About this task
Stop after the line that contains "Definition full (l"; until then, restate each line of the entries word for word from the very first.
=== Begin Enclosure ===
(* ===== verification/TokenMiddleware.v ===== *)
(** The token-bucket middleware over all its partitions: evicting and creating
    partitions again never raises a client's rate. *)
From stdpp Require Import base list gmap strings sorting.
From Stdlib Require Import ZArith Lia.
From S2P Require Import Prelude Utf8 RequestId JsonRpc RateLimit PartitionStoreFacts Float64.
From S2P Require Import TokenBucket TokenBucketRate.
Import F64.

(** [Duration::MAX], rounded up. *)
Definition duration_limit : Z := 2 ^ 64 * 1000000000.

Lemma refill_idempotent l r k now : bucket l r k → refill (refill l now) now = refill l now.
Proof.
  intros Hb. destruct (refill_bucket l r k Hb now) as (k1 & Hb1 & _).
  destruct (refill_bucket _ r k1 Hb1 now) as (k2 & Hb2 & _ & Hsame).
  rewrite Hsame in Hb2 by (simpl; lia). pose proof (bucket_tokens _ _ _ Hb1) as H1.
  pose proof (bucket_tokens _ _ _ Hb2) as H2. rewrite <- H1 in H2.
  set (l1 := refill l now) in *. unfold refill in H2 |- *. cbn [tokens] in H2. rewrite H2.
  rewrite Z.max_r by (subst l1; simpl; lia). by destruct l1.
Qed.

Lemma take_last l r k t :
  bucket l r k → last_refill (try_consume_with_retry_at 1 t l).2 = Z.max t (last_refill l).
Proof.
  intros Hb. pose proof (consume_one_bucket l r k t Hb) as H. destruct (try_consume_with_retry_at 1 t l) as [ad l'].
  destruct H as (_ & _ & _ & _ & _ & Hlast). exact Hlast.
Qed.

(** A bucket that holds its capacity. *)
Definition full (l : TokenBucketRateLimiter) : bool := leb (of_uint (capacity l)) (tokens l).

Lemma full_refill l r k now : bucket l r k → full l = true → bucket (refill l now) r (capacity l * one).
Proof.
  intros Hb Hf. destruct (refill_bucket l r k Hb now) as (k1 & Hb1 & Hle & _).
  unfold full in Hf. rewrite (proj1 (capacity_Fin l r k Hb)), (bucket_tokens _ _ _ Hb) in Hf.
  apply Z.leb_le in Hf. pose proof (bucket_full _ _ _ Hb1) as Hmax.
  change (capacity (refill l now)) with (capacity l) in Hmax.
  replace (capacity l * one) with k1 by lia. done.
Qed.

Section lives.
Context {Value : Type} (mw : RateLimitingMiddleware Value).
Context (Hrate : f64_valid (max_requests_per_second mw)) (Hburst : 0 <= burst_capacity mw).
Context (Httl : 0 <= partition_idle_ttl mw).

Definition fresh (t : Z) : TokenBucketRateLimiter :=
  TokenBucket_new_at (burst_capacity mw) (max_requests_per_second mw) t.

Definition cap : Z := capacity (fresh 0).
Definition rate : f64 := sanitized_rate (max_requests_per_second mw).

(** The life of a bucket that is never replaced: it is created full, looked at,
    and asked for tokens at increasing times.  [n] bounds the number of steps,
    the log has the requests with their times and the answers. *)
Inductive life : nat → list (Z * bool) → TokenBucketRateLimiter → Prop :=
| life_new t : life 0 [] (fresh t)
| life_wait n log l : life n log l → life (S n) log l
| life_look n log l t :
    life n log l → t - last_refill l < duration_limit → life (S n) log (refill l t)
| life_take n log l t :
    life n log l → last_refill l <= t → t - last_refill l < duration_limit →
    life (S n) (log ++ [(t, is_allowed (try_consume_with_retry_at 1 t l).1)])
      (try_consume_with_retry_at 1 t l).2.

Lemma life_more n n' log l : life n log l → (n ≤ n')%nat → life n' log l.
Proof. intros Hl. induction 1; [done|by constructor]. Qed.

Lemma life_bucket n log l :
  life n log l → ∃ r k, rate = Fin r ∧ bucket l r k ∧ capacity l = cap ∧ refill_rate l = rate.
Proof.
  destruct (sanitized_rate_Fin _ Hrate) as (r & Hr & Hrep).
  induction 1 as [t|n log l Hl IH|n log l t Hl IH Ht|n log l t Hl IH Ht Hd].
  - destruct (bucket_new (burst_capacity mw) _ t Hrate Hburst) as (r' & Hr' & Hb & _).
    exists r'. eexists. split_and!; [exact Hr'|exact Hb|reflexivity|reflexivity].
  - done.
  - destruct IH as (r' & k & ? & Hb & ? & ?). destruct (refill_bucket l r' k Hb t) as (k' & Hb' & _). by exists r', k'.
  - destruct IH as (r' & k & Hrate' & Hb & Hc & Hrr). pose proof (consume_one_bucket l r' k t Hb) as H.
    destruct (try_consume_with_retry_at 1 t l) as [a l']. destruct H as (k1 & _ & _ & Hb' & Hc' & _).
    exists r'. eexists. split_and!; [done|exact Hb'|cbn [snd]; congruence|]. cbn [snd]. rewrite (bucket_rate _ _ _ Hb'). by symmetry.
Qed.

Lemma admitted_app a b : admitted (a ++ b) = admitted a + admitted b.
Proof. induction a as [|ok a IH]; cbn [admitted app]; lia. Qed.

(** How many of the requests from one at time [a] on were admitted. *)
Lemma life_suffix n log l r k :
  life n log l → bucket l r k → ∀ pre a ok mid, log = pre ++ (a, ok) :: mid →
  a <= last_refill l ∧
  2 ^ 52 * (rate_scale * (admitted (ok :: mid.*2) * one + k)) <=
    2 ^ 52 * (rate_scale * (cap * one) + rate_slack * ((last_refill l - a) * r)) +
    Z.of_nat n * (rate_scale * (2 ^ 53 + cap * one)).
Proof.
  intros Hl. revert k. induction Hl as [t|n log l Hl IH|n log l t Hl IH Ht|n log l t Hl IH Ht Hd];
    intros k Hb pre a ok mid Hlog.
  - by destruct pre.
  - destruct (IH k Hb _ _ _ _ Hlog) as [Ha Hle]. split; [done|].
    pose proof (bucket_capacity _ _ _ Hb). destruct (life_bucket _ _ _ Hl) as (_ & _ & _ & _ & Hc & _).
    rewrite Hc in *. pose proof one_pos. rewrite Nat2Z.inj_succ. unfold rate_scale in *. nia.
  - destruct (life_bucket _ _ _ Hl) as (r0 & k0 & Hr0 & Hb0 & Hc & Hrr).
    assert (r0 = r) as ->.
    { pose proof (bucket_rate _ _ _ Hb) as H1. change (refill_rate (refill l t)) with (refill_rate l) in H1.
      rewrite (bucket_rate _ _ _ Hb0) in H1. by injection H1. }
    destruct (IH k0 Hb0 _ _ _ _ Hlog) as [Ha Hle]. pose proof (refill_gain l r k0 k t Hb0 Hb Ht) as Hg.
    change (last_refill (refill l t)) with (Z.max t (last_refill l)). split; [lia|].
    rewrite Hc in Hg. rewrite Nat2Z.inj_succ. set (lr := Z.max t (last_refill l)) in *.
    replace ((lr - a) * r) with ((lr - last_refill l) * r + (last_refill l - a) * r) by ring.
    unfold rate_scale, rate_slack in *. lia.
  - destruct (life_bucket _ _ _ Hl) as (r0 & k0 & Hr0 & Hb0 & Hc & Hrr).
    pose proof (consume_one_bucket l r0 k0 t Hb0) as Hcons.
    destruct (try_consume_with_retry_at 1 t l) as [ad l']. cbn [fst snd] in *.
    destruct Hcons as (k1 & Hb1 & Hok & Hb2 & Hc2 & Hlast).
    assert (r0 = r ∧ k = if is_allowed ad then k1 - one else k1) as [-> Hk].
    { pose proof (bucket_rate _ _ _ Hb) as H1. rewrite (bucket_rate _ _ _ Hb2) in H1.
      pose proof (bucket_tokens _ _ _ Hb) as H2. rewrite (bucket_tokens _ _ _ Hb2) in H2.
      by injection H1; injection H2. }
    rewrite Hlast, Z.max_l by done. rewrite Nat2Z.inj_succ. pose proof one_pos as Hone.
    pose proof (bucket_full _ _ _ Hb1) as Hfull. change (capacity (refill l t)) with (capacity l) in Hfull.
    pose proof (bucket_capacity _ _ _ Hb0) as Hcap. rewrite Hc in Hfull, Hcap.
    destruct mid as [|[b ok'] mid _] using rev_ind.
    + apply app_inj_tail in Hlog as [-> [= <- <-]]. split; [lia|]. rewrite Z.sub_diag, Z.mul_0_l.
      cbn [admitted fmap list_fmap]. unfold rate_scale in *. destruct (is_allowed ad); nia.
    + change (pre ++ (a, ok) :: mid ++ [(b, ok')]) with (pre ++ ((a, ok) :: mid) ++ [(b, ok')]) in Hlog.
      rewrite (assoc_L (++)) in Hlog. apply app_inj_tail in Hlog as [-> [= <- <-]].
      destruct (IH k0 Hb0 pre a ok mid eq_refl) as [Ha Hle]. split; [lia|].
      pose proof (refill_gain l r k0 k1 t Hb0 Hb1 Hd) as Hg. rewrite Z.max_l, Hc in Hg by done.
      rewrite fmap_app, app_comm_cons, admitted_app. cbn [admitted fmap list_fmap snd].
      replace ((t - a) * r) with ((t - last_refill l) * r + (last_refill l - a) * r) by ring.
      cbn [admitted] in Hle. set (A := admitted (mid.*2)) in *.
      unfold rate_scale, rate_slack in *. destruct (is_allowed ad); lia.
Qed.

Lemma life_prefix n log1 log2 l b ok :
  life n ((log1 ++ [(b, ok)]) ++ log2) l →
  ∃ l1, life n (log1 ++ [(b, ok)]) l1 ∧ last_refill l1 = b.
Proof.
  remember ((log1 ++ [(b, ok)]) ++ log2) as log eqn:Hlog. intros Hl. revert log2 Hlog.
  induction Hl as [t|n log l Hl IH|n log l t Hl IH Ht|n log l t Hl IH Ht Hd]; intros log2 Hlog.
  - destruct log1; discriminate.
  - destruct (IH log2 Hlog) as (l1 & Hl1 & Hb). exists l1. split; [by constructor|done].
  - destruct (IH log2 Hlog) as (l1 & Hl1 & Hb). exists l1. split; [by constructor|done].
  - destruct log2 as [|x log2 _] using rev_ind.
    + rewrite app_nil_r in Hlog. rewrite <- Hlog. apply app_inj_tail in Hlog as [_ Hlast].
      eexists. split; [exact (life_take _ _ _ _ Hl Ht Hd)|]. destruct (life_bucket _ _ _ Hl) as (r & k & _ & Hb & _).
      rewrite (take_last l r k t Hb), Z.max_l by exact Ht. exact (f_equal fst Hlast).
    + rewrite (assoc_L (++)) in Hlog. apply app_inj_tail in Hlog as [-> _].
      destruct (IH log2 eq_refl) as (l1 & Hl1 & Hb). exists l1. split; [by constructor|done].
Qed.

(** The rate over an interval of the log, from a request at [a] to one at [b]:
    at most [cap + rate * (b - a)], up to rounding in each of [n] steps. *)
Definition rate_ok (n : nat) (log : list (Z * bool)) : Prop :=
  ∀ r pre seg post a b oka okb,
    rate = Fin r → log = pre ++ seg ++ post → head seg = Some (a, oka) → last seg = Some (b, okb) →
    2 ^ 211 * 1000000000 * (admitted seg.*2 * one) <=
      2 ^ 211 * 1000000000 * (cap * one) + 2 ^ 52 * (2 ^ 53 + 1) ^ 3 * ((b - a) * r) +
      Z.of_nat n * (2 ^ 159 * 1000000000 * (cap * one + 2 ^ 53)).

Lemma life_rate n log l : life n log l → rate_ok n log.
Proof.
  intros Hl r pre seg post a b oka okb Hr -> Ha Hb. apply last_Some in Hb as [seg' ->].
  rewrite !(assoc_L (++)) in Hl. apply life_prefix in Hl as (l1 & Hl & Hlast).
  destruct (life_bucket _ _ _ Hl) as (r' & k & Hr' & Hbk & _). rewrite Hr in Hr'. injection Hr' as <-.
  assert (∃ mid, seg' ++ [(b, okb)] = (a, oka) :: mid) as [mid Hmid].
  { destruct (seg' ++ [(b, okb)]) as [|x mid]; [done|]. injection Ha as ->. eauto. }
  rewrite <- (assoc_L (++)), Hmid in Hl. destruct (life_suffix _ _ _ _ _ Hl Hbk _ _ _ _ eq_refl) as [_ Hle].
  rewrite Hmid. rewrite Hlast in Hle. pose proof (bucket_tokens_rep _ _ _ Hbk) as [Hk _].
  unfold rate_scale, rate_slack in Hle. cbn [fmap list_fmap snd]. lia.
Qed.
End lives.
=== End Enclosure ===
Answer section
(* ===== verification/TokenMiddleware.v ===== *)
(** The token-bucket middleware over all its partitions: evicting and creating
    partitions again never raises a client's rate. *)
From stdpp Require Import base list gmap strings sorting.
From Stdlib Require Import ZArith Lia.
From S2P Require Import Prelude Utf8 RequestId JsonRpc RateLimit PartitionStoreFacts Float64.
From S2P Require Import TokenBucket TokenBucketRate.
Import F64.

(** [Duration::MAX], rounded up. *)
Definition duration_limit : Z := 2 ^ 64 * 1000000000.

Lemma refill_idempotent l r k now : bucket l r k → refill (refill l now) now = refill l now.
Proof.
  intros Hb. destruct (refill_bucket l r k Hb now) as (k1 & Hb1 & _).
  destruct (refill_bucket _ r k1 Hb1 now) as (k2 & Hb2 & _ & Hsame).
  rewrite Hsame in Hb2 by (simpl; lia). pose proof (bucket_tokens _ _ _ Hb1) as H1.
  pose proof (bucket_tokens _ _ _ Hb2) as H2. rewrite <- H1 in H2.
  set (l1 := refill l now) in *. unfold refill in H2 |- *. cbn [tokens] in H2. rewrite H2.
  rewrite Z.max_r by (subst l1; simpl; lia). by destruct l1.
Qed.

Lemma take_last l r k t :
  bucket l r k → last_refill (try_consume_with_retry_at 1 t l).2 = Z.max t (last_refill l).
Proof.
  intros Hb. pose proof (consume_one_bucket l r k t Hb) as H. destruct (try_consume_with_retry_at 1 t l) as [ad l'].
  destruct H as (_ & _ & _ & _ & _ & Hlast). exact Hlast.
Qed.

(** A bucket that holds its capacity. *)
Definition full (l : TokenBucketRateLimiter) : bool := leb (of_uint (capacity l)) (tokens l).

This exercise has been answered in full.